I was in an AWS class today, where they were talking about S3, and how it is “object storage”. But what does that mean? One way to explain it is to contrast it with other types of file storage, namely File and Block Storage.

Note that there are many better explanations out there! For example, I used these references:


Block Storage

A block storage device can be mounted by an operating system as if it were a physical disk. Block storage is usually located very close to the server, and is fast but expensive. The most common use cases for it are databases and boot disks (for operating systems).

At a slightly more technical level, block storage devices provide fixed-sized raw storage capacity.

“Block storage is normally abstracted by a file system or database management system (DBMS) for use by applications and end users.” – wikipedia

The most common examples of Block Storage are Storage Area Network (SAN), iSCSI, and local disks. In AWS, it is Amazon Elastic Block Store (EBS).

File Storage

Data is saved in nested folders (directories and sub-directories) that form a path. Each file has a small amount of metadata (e.g. name, size, created date, modified date).

You can think of file storage as being like a storage room.

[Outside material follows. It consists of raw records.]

(** C8: the changelog task is not idempotent.  A second run with the same
    tags, the same log and the same date puts the same block before the
    result of the first run: the changelog then starts with two copies of
    the block, and differs from the changelog after one run. *)
Theorem changelog_twice_prepends_twice (w : world) (tagsOutput logOutput old : string)
    (earlier : list string) (older newer : string) :
  shell w "git tag" = (0%Z, tagsOutput) ->
  JS.split JS.is_space (JS.trim tagsOutput) = earlier ++ [older; newer] ->
  shell w (log_command older newer) = (0%Z, logOutput) ->
  fst (shell w "git add CHANGELOG.md") = 0%Z ->
  fst (shell w "git commit --amend --no-edit") = 0%Z ->
  files w !! "CHANGELOG.md" = Some (File old) ->
  files w !! "CHANGELOG.tmp" <> Some Dir ->
  files w !! "CHANGELOG.md.tmp" <> Some Dir ->
  let entries := List.filter logFilter (JS.split JS.is_newline logOutput) in
  let block := changelog_block newer (today w (Some "mmmm d, yyyy")) entries in
  let once := target_changelog w in
  let twice := (target_changelog ;; target_changelog) w in
  file_text (snd once) "CHANGELOG.md" = Some (block +:+ old)
  /\ fst twice = Done tt
  /\ file_text (snd twice) "CHANGELOG.md" = Some (block +:+ block +:+ old)
  /\ file_text (snd twice) "CHANGELOG.md" <> file_text (snd once) "CHANGELOG.md".
Proof.
  intros Htag Htags Hlog Hadd Hcommit Hold Htmp Hmdtmp entries block once twice.
  pose proof (changelog_run w tagsOutput logOutput old earlier older newer
                Htag Htags Hlog Hadd Hcommit Hold Htmp Hmdtmp) as Hfirst.
  cbv zeta in Hfirst. fold entries block in Hfirst.
  set (w1 := emit _ (set_files _ w)) in Hfirst.
  assert (Hsecond := changelog_run w1 tagsOutput logOutput (block +:+ old) earlier older newer
                       Htag Htags Hlog Hadd Hcommit).
  cbv zeta in Hsecond. change (today w1) with (today w) in Hsecond.
  fold entries block in Hsecond.
  assert (Hlookup : forall w0 text,
             file_text (emit [Run "git tag"; Run (log_command older newer);
                              Run "git add CHANGELOG.md"; Run "git commit --amend --no-edit"]
                          (set_files (fun fs => <["CHANGELOG.md" := File text]>
                                                  (delete "CHANGELOG.md.tmp" (delete "CHANGELOG.tmp" fs)))
                             w0)) "CHANGELOG.md" = Some text).
  { intros w0 text. unfold file_text, shelljs.contents.
    change (shelljs.key "CHANGELOG.md") with "CHANGELOG.md".
    cbn [files emit set_files]. now rewrite lookup_insert_eq. }
  assert (Honce : file_text (snd once) "CHANGELOG.md" = Some (block +:+ old)).
  { unfold once. rewrite Hfirst. apply Hlookup. }
  assert (Htwice : twice = (Done tt, emit [Run "git tag"; Run (log_command older newer);
                              Run "git add CHANGELOG.md"; Run "git commit --amend --no-edit"]
                          (set_files (fun fs => <["CHANGELOG.md" := File (block +:+ block +:+ old)]>
                                                  (delete "CHANGELOG.md.tmp" (delete "CHANGELOG.tmp" fs)))
                             w1))).
  { unfold twice, bind. rewrite Hfirst. apply Hsecond; subst w1; lookup_files. }
  split; [exact Honce |]. split; [now rewrite Htwice |].
  assert (Hboth : file_text (snd twice) "CHANGELOG.md" = Some (block +:+ block +:+ old)).
  { rewrite Htwice. apply Hlookup. }
  split; [exact Hboth |].
  rewrite Hboth, Honce. intros Heq. injection Heq as Heq.
  apply (f_equal String.length) in Heq. rewrite !length_append in Heq.
  pose proof (changelog_block_not_empty newer (today w (Some "mmmm d, yyyy")) entries).
  fold block in H. lia.
Qed.

Lemma changelog_twice_prepends_twice_witness :
  file_text (snd ((target_changelog ;; target_changelog) example_world)) "CHANGELOG.md"
  = Some (unlines ["v1.1.0 - February 12, 2014"; ""; "* 1.1.0 (N)"; "* Fix: thing (M)"; ""]
          +:+ unlines ["v1.1.0 - February 12, 2014"; ""; "* 1.1.0 (N)"; "* Fix: thing (M)"; ""]
          +:+ unlines ["v1.0.0 - January 1, 2014"; ""; "* 1.0.0 (N)"])
  /\ file_text (snd ((target_changelog ;; target_changelog) example_world)) "CHANGELOG.md"
     <> file_text (snd (target_changelog example_world)) "CHANGELOG.md".
Proof.
  assert (Hfree : forall p, files example_world !! p = None -> files example_world !! p <> Some Dir)
    by (intros p ->; discriminate).
  pose proof (changelog_twice_prepends_twice example_world
                ("v1.0.0" +:+ nl +:+ "v1.1.0" +:+ nl)
                ("* 1.1.0 (N)" +:+ nl +:+ "* Merge pull request #1 from x/y (N)" +:+ nl +:+ "* Fix: thing (M)")
                (unlines ["v1.0.0 - January 1, 2014"; ""; "* 1.0.0 (N)"])
                [] "v1.0.0" "v1.1.0"
                eq_refl eq_refl eq_refl eq_refl eq_refl eq_refl
                (Hfree "CHANGELOG.tmp" eq_refl) (Hfree "CHANGELOG.md.tmp" eq_refl)) as H.
  cbv zeta in H. destruct H as (_ & _ & Htwice & Hdiffer).
  split; [exact Htwice | exact Hdiffer].
Defined.

(** ** The release sequence *)

Lemma only_emits_silent {A} (P : event -> Prop) (m : M A) :
  (forall w, out (snd (m w)) = out w) -> only_emits P m.
Proof. intros H w. exists []. now rewrite H, app_nil_r. Qed.

Lemma only_emits_ret {A} (P : event -> Prop) (a : A) : only_emits P (ret a).
Proof. now apply only_emits_silent. Qed.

You put a box in (your file), label it (your directory), and you can run out of space (disk capacity). (This article uses a warehouse analogy).

Common file storage mechanisms are NAS/NFS. In AWS, it is Amazon Elastic File System (EFS)  and Amazon FSx for Windows File Server  .

And, finally, back to Object Storage…

Object Storage

With Object storage (aka object based storage), data is stored as objects where each object includes the data, potentially rich metadata, and a globally unique identifier.

The main differences between object storage and simple key-value storage is
a) Size: Object is optimized for large amounts of data (e.g. GBs)
b) object stores support for rich metadata (An “object” is the combination of key, value, and attributes)

Most cloud storage is object storage, including Amazon Web Services S3 and Google Cloud Storage.